Going nowhere fast

One of my attending physicians is fond of saying that most physician errors are not errors in treatment, but errors in diagnosis. The patient is getting the right treatment for the presumed diagnosis, but the diagnosis is incorrect. It doesn’t do much good to treat a febrile patient for pneumonia if they actually have pyelonephritis.

This creates a big challenge in a residency program – a lot of hand-offs take place, and most of the time we get only a brief summary of the patient’s course. My co-resident tells me that a patient has pelvic inflammatory disease, and I pretty much take it on faith that she knows what she is talking about. There is a tendency to continue treating the patient for the diagnosis that comes in sign-out, even if evidence appears that suggests that this diagnosis may be incorrect.

In fact, I recently had a patient appear in my clinic for follow-up of endometriosis. She had seen several of my colleagues, each for only one appointment. Continuity of care is very challenging in a resident clinic, and it’s very common for patients to see multiple providers like this. Each visit said that the patient was presenting for follow-up of endometriosis. She was receiving appropriate treatment for endometriosis (a trial of combination oral contraceptives, followed by depo-provera injections), but she wasn’t getting better. When I walked into her room and asked my standard “What brings you in to see me today?” she responded by saying she wanted a referral to an endometriosis specialist.

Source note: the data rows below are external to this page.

(** A failed embedding call ends [execute] in its catch clause: no
    search, no completion. *)
Lemma execute_embedding_failure s w w1 e :
  generateEmbedding (us_userMessageText s) w = (w1, Thrown e) ->
  execute s w = (reported e (generateUUID (uuidsDrawn w1)) w1, Returned tt).
Proof.
  intros Hemb. unfold execute, reported. unfold_monad.
  rewrite Hemb. reflexivity.
Qed.

Lemma execute_search_failure s w w1 v e :
  generateEmbedding (us_userMessageText s) w = (w1, Returned v) ->
  searchPerfumesByEmbedding v 5 (db w1) = Thrown e ->
  execute s w = (reported e (generateUUID (uuidsDrawn w1)) w1, Returned tt).
Proof.
  intros Hemb Hsearch. unfold execute, reported. unfold_monad.
  rewrite Hemb. cbn. rewrite Hsearch. reflexivity.
Qed.

Lemma reported_stream error id w w1 :
  dataStream w1 = dataStream w ->
  dataStream (reported error id w1)
    = (dataStream w ++ [TextDelta apology id; Finish])%list.
Proof. intros <-. cbn. now rewrite <- app_assoc. Qed.

(** C6.  What the catch clause of [execute] does when the embedding client
    or the similarity search throws: [execute] returns, the store is as
    it was, and the chunks it added to the stream are exactly two, a
    text delta carrying the apology under the identifier drawn at that
    moment and then the finish chunk.  No chunk opens a text part under
    that identifier first, and none closes it: on a stream nothing was
    written to, the text delta is the first chunk.  The stream protocol
    takes a text delta only for a part opened by a text-start chunk, so
    the apology does not reach the reader as text. *)
Theorem stream_failure_writes_unopened_text_delta s w :
  (exists w1 e, generateEmbedding (us_userMessageText s) w = (w1, Thrown e)) \/
  (exists w1 v e, generateEmbedding (us_userMessageText s) w = (w1, Returned v) /\
                  searchPerfumesByEmbedding v 5 (db w1) = Thrown e) ->
  exists w',
    execute s w = (w', Returned tt) /\
    dataStream w'
      = (dataStream w ++ [TextDelta apology (generateUUID (uuidsDrawn w)); Finish])%list /\
    (dataStream w = [] ->
     dataStream w' = [TextDelta apology (generateUUID (uuidsDrawn w)); Finish]) /\
    db w' = db w.
Proof.
  intros Hfails.
  assert (Hrun : exists w1 e,
            execute s w = (reported e (generateUUID (uuidsDrawn w1)) w1, Returned tt) /\
            (w1 = w \/ exists key,
                w1 = withCall (CallFetch (embeddingsRequest key (us_userMessageText s))) w)).
  { destruct Hfails as [(w1 & e & Hemb) | (w1 & v & e & Hemb & Hsearch)];
      exists w1, e; split;
      try exact (generateEmbedding_world _ _ _ _ Hemb).
    - exact (execute_embedding_failure s w w1 e Hemb).
    - exact (execute_search_failure s w w1 v e Hemb Hsearch). }
  destruct Hrun as (w1 & e & Hrun & Hw1).
  exists (reported e (generateUUID (uuidsDrawn w1)) w1).
  split; [exact Hrun |].
  assert (Hstream : dataStream (reported e (generateUUID (uuidsDrawn w1)) w1)
            = (dataStream w ++ [TextDelta apology (generateUUID (uuidsDrawn w)); Finish])%list).
  { destruct Hw1 as [-> | [key ->]]; apply reported_stream; reflexivity. }
  split; [exact Hstream |]. split.
  - intros Hfresh. rewrite Hstream, Hfresh. reflexivity.
  - destruct Hw1 as [-> | [key ->]]; reflexivity.
Qed.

When I asked her how she had been doing since her last visit, she told me she was “still” having pain every day. She also complained of diarrhea, muscle cramping, and back pain. For those who aren’t familiar with endometriosis, this is a bit of an odd picture for endometriosis. Patients with endometriosis have tissue that should be growing inside the uterus growing in other places in the pelvis. This tissue tries to have a period every month, so it grows and sheds on the same monthly cycle and the tissue inside the uterus. Patients typically have pain leading up to their period. Constant pain every single day doesn’t quite fit.

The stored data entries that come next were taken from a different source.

(** ** Paths that end with [.json]

    The paths that [run] builds end with [.json]; the key that [treatFile]
    stores such a file under is neither an array index nor [__proto__]. *)

Lemma last_index_lower (pat s : jsstring) (i : Z) :
  (-1 <= i)%Z -> (-1 <= last_index_from pat i s)%Z.
Proof.
  revert i; induction s as [|c s IH]; intros i Hi; simpl.
  - destruct (starts_with pat []); lia.
  - assert (H : (-1 <= last_index_from pat (i + 1) s)%Z) by (apply IH; lia).
    destruct (0 <=? last_index_from pat (i + 1) s)%Z; [exact H|].
    destruct (starts_with pat (c :: s)); lia.
Qed.

Lemma storedPath_suffix (path : jsstring) :
  exists n, storedPath path = skipn n path.
Proof.
  unfold storedPath, substr.
  set (srcPos := if (lastIndexOf path (lit "/src/") =? -1)%Z
                 then lastIndexOf path ([backslash] ++ lit "src" ++ [backslash])
                 else lastIndexOf path (lit "/src/")).
  assert (H : (-1 <= srcPos)%Z).
  { unfold srcPos, lastIndexOf.
    destruct (last_index_from (lit "/src/") 0 path =? -1)%Z;
      apply last_index_lower; lia. }
  destruct (srcPos + 5 <? 0)%Z eqn:E.
  - apply Z.ltb_lt in E. lia.
  - eexists; reflexivity.
Qed.

Lemma json_suffix_ordinary (stem : jsstring) (n : nat) :
  ordinary_key (skipn n (stem ++ lit ".json")) = true.
Proof.
  rewrite skipn_app. destruct (n - length stem) as [|m] eqn:E.
  - change (skipn 0 (lit ".json")) with (lit "." ++ lit "json").
    apply dotted_ordinary.
  - rewrite (skipn_all2 stem) by lia.
    do 5 (destruct m as [|m]; [reflexivity|]). reflexivity.
Qed.

Lemma accepted_path (JSON_parse : list byte -> parse_result) (file : vinyl)
  (relative : jsstring) (fragment : jsvalue) :
  accepted JSON_parse file = Some (relative, fragment) ->
  relative = storedPath (path file).
Proof.
  unfold accepted. destruct (contents file); try discriminate.
  destruct (JSON_parse bytes); [|discriminate]. intros [= <- _]. reflexivity.
Qed.

Lemma json_files_ordinary (JSON_parse : list byte -> parse_result)
  (files : list vinyl) :
  (forall file, In file files -> exists stem, path file = stem ++ lit ".json") ->
  forall relative, In relative (map fst (fragments JSON_parse files)) ->
                   ordinary_key relative = true.
Proof.
  intros Hjson relative H. apply in_map_iff in H.
  destruct H as [[relative' fragment] [Hfst H]]. simpl in Hfst; subst relative'.
  unfold fragments in H. apply in_flat_map in H. destruct H as [file [Hfile H]].
  destruct (accepted JSON_parse file) as [[r f]|] eqn:E; [|contradiction].
  destruct H as [[= -> ->] | []].
  apply accepted_path in E. subst relative.
  destruct (Hjson file Hfile) as [stem ->].
  destruct (storedPath_suffix (stem ++ lit ".json")) as [n ->].
  apply json_suffix_ordinary.
Qed.

Lemma paths_end_with_json (language : jsstring) (langPaths : list jsstring)
  (p : jsstring) :
  In p (paths language langPaths) -> exists stem, p = stem ++ lit ".json".
Proof.
  unfold paths, langFile. intros H. apply in_map_iff in H.
  destruct H as [dir [<- _]].
  eexists. rewrite app_assoc. reflexivity.
Qed.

So, to make sure I wasn’t falling into a trap, I started asking more questions. When asked how she was first diagnosed with endometriosis, the patient answered “Based on my bad periods and my family history.” She started telling me how her mother had endometriosis, and how she had had heavy periods since menarche. She had never had a laparoscopy, which is the gold standard for diagnosing endometriosis. But someone told her in her teen years that her heavy periods and pelvic pain were endometriosis, and every physician she had seen since appeared to be taking this diagnosis at face value and treating her for it.

On her physical exam, there were no distinctive features of endometriosis. That, in itself, doesn’t necessarily mean she doesn’t have endometriosis, though. More revealing was the fact that she had spasm and tenderness in the muscles of the pelvic floor. In other words, I suspect that her constant, daily pelvic pain is related to muscle spasm rather than to endometriosis. She has been telling every doctor she sees that she has endometriosis, and everyone has been treating her for endometriosis, but it’s possible that she doesn’t have endometriosis after all.

Incidentally, this is also the danger of patient self-diagnosis – the patient comes in with irritable bowel syndrome, fibromyalgia, endometriosis, or anemia on their chart and it’s easy not to dig too much deeper into the workup behind that diagnosis. Then, months later, your patient isn’t feeling any better and you finally realize that she never had that problem to begin with. I can’t tell you how often a patient tells me she had “thyroid problems,” and on further questioning this is a self-diagnosis based on the fact that she has gained weight recently. Interestingly enough, there seems to be quite a constellation of these common self-diagnoses (more in another post). Patients rarely want to lay claim to things like diabetes, hypertension, or PCOS…

I sent her to a physical therapist who specializes in chronic pelvic pain and pelvic muscle spasm, and we will see how she does!